Holt appeals from an order granting Brown’s motion for imposition of sanctions for failure to answer interrogatories and dismissing his complaint with prejudice. In his amended notice of appeal Holt states that “as counsel for the parties have been unable to agree upon a transcript of the proceedings and, as the trial judge has indicated that he will not sign a transcript unless agreed upon by counsel for the parties, there will be no transcript or statement of the evidence and proceedings which will be included in the record on appeal.”
The order appealed from recites that it was issued following a hearing at which the trial court considered Brown’s motion and oral argument by counsel. Holt enumerates as error (1) that the evidence presented was insufficient as a matter of law to find that the answers to Brown’s interrogatories were not responsive; (2) that the court erred in hearing the motion when the record showed on its face that he did not receive service of notice of the motion at least five days before the time specified for the hearing pursuant to OCGA § 9-11-6 (d); and that the court erred in ruling that the case be dismissed with prejudice. Held:
Ordinarily, where no transcript or agreed statement of facts is furnished, “the appellate court is bound to assume that the trial court’s findings are supported by sufficient competent evidence for there is a presumption in favor of the regularity of all proceedings in a court of competent jurisdiction.” (Citations and punctuation omitted.) Vaughan v. Buice, 253 Ga. 540 (322 SE2d 282) (1984). Accord Southeast Grading v. Grissom-Harrison Corp., 171 Ga. App. 298 (2) (319 SE2d 121) (1984). However, even though our review has been made more difficult by the total absence of any citation to the record by either party, it does not appear that the proper procedure for the imposition of the sanctions rendered was followed here. Since nothing in the record indicates, nor is it contended, that Holt failed to respond to the interrogatories submitted by Brown, only that the answers given were insufficient, dismissal was not authorized under OCGA § 9-11-37 (d).

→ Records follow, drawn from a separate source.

(* ===== verification/Accounting.v ===== *)
(** * Logical-position accounting

    Models [src/sglang_omni/models/moss_vl_realtime/accounting.py]: the opt-in
    per-request counters that a settlement reads. *)
From S2P Require Import Prelude PyNum.
Local Open Scope Z_scope.

Definition ACCOUNTING_PARAM : string := "realtime_accounting_v2".
Definition ACCOUNTING_EVENT : string := "realtime.accounting".
Definition FINALIZE_ACTION : string := "realtime_finalize_usage".

(** An exception with its [__cause__] chain, each object with its identity. *)
Record exn_link : Type := { x_id : nat; x_exn : pyexn }.

(** [error_code]: walk the chain until a classified exception or a repetition.
    The chain lists the causes from the outermost exception on. *)
Fixpoint error_code_from (seen : list nat) (chain : list exn_link) : string :=
  match chain with
  | [] => "response_failed"
  | l :: chain' =>
      if bool_decide (x_id l ∈ seen) then "response_failed"
      else match x_exn l with
           | ContextExhaustedError _ => "context_exhausted"
           | TimeoutError _ => "session_timeout"
           | _ => error_code_from (x_id l :: seen) chain'
           end
  end.
Definition error_code (chain : list exn_link) : string := error_code_from [] chain.

Record RealtimeAccounting : Type := {
  a_session_id : string;
  a_vision : Z;
  a_text_input : Z;
  a_text_output : Z;
  a_step : Z;
  a_output_step : Z;
  a_frozen : bool;
  a_retired_at : option pyfloat;
  a_failure_code : option string;
  a_failure_seq : option Z
}.

Definition new_accounting (session_id : string) : RealtimeAccounting :=
  {| a_session_id := session_id; a_vision := 0; a_text_input := 0;
     a_text_output := 0; a_step := 0; a_output_step := 0; a_frozen := false;
     a_retired_at := None; a_failure_code := None; a_failure_seq := None |}.

Definition set_counts (vision text_input text_output step output_step : Z)
    (a : RealtimeAccounting) : RealtimeAccounting :=
  {| a_session_id := a_session_id a; a_vision := vision; a_text_input := text_input;
     a_text_output := text_output; a_step := step; a_output_step := output_step;
     a_frozen := a_frozen a; a_retired_at := a_retired_at a;
     a_failure_code := a_failure_code a; a_failure_seq := a_failure_seq a |}.

Definition commit (vision text_input : Z) : M RealtimeAccounting unit :=
  a ← get;
  _ ← guard_raise (a_frozen a)
        (RuntimeError "cannot commit positions after accounting finalization");
  _ ← guard_raise ((vision <? 0) || (text_input <? 0))
        (RuntimeError "negative committed position increment");
  put (set_counts (a_vision a + vision) (a_text_input a + text_input)
         (a_text_output a) (a_step a + 1) (a_output_step a) a).

Definition sampled : M RealtimeAccounting unit :=
  a ← get;
  _ ← guard_raise (a_frozen a)
        (RuntimeError "cannot record output after accounting finalization");
  _ ← guard_raise (a_step a <=? 0)
        (RuntimeError "sampled output has no committed model step");
  if negb (a_output_step a =? a_step a)
  then put (set_counts (a_vision a) (a_text_input a) (a_text_output a + 1)
              (a_step a) (a_step a) a)
  else mret tt.

Record Usage : Type := {
  u_vision_tokens : Z;
  u_text_input_tokens : Z;
  u_text_output_tokens : Z;
  u_text_tokens : Z;
  u_total_tokens : Z
}.

Definition snapshot (a : RealtimeAccounting) : Usage :=
  let text := a_text_input a + a_text_output a in
  {| u_vision_tokens := a_vision a; u_text_input_tokens := a_text_input a;
     u_text_output_tokens := a_text_output a; u_text_tokens := text;
     u_total_tokens := a_vision a + text |}.

(** [now] is [time.monotonic()] at the call. *)
Definition freeze (now : pyfloat) : M RealtimeAccounting Usage :=
  a ← get;
  let a' := {| a_session_id := a_session_id a; a_vision := a_vision a;
       a_text_input := a_text_input a; a_text_output := a_text_output a;
       a_step := a_step a; a_output_step := a_output_step a; a_frozen := true;
       a_retired_at := match a_retired_at a with Some t => Some t | None => Some now end;
       a_failure_code := a_failure_code a; a_failure_seq := a_failure_seq a |} in
  _ ← put a';
  mret (snapshot a').

(** ** Operations in any order *)

Inductive acct_op : Type :=
| OpCommit (vision text_input : Z)
| OpSampled
| OpFreeze (now : pyfloat).

Definition acct_run_op (o : acct_op) : M RealtimeAccounting unit :=
  match o with
  | OpCommit v t => commit v t
  | OpSampled => sampled
  | OpFreeze now => _ ← freeze now; mret tt
  end.

(** A caller that keeps going after an exception, as the scheduler does. *)
Definition acct_exec (ops : list acct_op) (a : RealtimeAccounting) : RealtimeAccounting :=
  fold_left (fun a o => (acct_run_op o a).2) ops a.

Record acct_wf (a : RealtimeAccounting) : Prop := {
  wf_vision : 0 ≤ a_vision a;
  wf_input : 0 ≤ a_text_input a;
  wf_steps : 0 ≤ a_output_step a ≤ a_step a;
  wf_output : 0 ≤ a_text_output a ≤ a_output_step a;
  wf_retired : a_frozen a = true ↔ a_retired_at a ≠ None
}.

Lemma acct_wf_new sid : acct_wf (new_accounting sid).
Proof. constructor; simpl; try lia. naive_solver. Qed.

Lemma commit_cases v t a :
  commit v t a =
  if a_frozen a then
    (Raise (RuntimeError "cannot commit positions after accounting finalization"), a)
  else if (v <? 0) || (t <? 0)
  then (Raise (RuntimeError "negative committed position increment"), a)
  else (Ok tt, set_counts (a_vision a + v) (a_text_input a + t) (a_text_output a)
                 (a_step a + 1) (a_output_step a) a).
Proof. unfold commit. mrun. by destruct (a_frozen a), ((v <? 0) || (t <? 0)). Qed.

Lemma sampled_cases a :
  sampled a =
  if a_frozen a then
    (Raise (RuntimeError "cannot record output after accounting finalization"), a)
  else if a_step a <=? 0
  then (Raise (RuntimeError "sampled output has no committed model step"), a)
  else if a_output_step a =? a_step a then (Ok tt, a)
  else (Ok tt, set_counts (a_vision a) (a_text_input a) (a_text_output a + 1)
                 (a_step a) (a_step a) a).
Proof.
  unfold sampled. mrun. destruct (a_frozen a), (a_step a <=? 0); try done.
  by destruct (a_output_step a =? a_step a).
Qed.

Lemma acct_op_wf o a : acct_wf a → acct_wf (acct_run_op o a).2.
Proof.
  intros Hwf. pose proof Hwf as [Hv Hi Hs Ho Hr]. destruct o as [v t| |now]; simpl.
  - rewrite commit_cases. destruct (a_frozen a) eqn:Ef; [done|].
    destruct (_ || _) eqn:E; [done|]. reflect_bool.
    constructor; simpl; try lia; try done. by rewrite Ef.
  - rewrite sampled_cases. destruct (a_frozen a) eqn:Ef; [done|].
    destruct (a_step a <=? 0) eqn:E; [done|].
    destruct (a_output_step a =? a_step a) eqn:E2; [done|]. reflect_bool.
    constructor; simpl; try lia; try done. by rewrite Ef.
  - unfold freeze. mrun. constructor; simpl; try done.
    by destruct (a_retired_at a).
Qed.

Lemma acct_exec_wf ops a : acct_wf a → acct_wf (acct_exec ops a).
Proof. revert a. induction ops; simpl; auto using acct_op_wf. Qed.

Lemma frozen_op o a :
  a_frozen a = true →
  a_frozen (acct_run_op o a).2 = true ∧
  snapshot (acct_run_op o a).2 = snapshot a ∧
  a_step (acct_run_op o a).2 = a_step a.
Proof.
  intros H. destruct o; simpl; rewrite ?commit_cases, ?sampled_cases, ?H; done.
Qed.

Lemma frozen_exec ops a :
  a_frozen a = true →
  a_frozen (acct_exec ops a) = true ∧
  snapshot (acct_exec ops a) = snapshot a ∧ a_step (acct_exec ops a) = a_step a.
Proof.
  revert a. induction ops as [|o ops IH]; intros a H; simpl; [done|].
  destruct (frozen_op o a H) as (H1 & H2 & H3).
  destruct (IH _ H1) as (? & -> & ->). done.
Qed.

(** However the counters of a fresh record are driven, at most one output token is counted
    per committed model step, all counters stay non-negative and the reported total is the sum
    of its parts; and once the record is frozen its usage and watermark never change again. *)
Theorem accounting_settles sid before after now :
  let a := acct_exec before (new_accounting sid) in
  let final := acct_exec after (freeze now a).2 in
  0 ≤ a_text_output a ≤ a_step a ∧ 0 ≤ a_vision a ∧ 0 ≤ a_text_input a ∧
  u_total_tokens (snapshot a) =
    u_vision_tokens (snapshot a) + u_text_input_tokens (snapshot a)
    + u_text_output_tokens (snapshot a) ∧
  (freeze now a).1 = Ok (snapshot a) ∧
  snapshot final = snapshot a ∧ a_step final = a_step a ∧
  a_frozen final = true.
Proof.
  intros a final.
  destruct (acct_exec_wf before _ (acct_wf_new sid)) as [Hv Hi Hs Ho _].
  fold a in Hv, Hi, Hs, Ho.
  destruct (frozen_exec after (freeze now a).2) as (Hf & Hsn & Hst); [done|].
  split_and!; try lia; try done. simpl. lia.
Qed.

“The authorization of immediate sanctions under Rule 37 (d) has *824been construed to apply to nothing ‘less than a serious or total failure to respond to interrogatories.’ [Cits.] Thus, a total failure to serve answers or objections would constitute a failure to respond under 37 (d) and would subject a party to immediate sanctions. On the other hand, answering partially or giving evasive answers evidences a dispute between the parties which is brought before the trial court by a 37 (a) motion to compel discovery and is resolved through an order to compel answers or a protective order.” Mayer v. Interstate Fire Ins. Co., 243 Ga. 436, 439 (254 SE2d 825) (1979); Serwitz v. Gen. Elec. Credit Corp., 174 Ga. App. 747 (2) (331 SE2d 95) (1985). See also Clements v. Toombs County Hosp. Auth., 175 Ga. App. 651 (1) (334 SE2d 188) (1985). “Federal case law and the well-known commentators on federal procedure clearly state that the drastic sanctions of dismissal and default cannot be invoked under Rule 37 except in the most flagrant cases — where the failure is wilful, in bad faith or in conscious disregard of an order. [Cit.] This court, construing subsection (d), has held the same way. [Cit.] The Supreme Court has cautioned against the harsh application of this rule. [Cit.]” Maxey v. Covington, 126 Ga. App. 197, 199 (190 SE2d 448) (1972); Serwitz v. Gen. Elec. Credit Corp., supra. Consequently, in the absence of any written order to compel discovery or protective order of record, and no finding in the order appealed from of wilfulness, bad faith or conscious disregard of any such order, we must conclude that the trial court abused its discretion in dismissing Holt’s complaint with prejudice.
Decided February 14, 1986. James H. Lewis, for appellant. H. Robert Ronick, for appellee.Judgment reversed.
Deen, P. J., and Beasley, J., concur.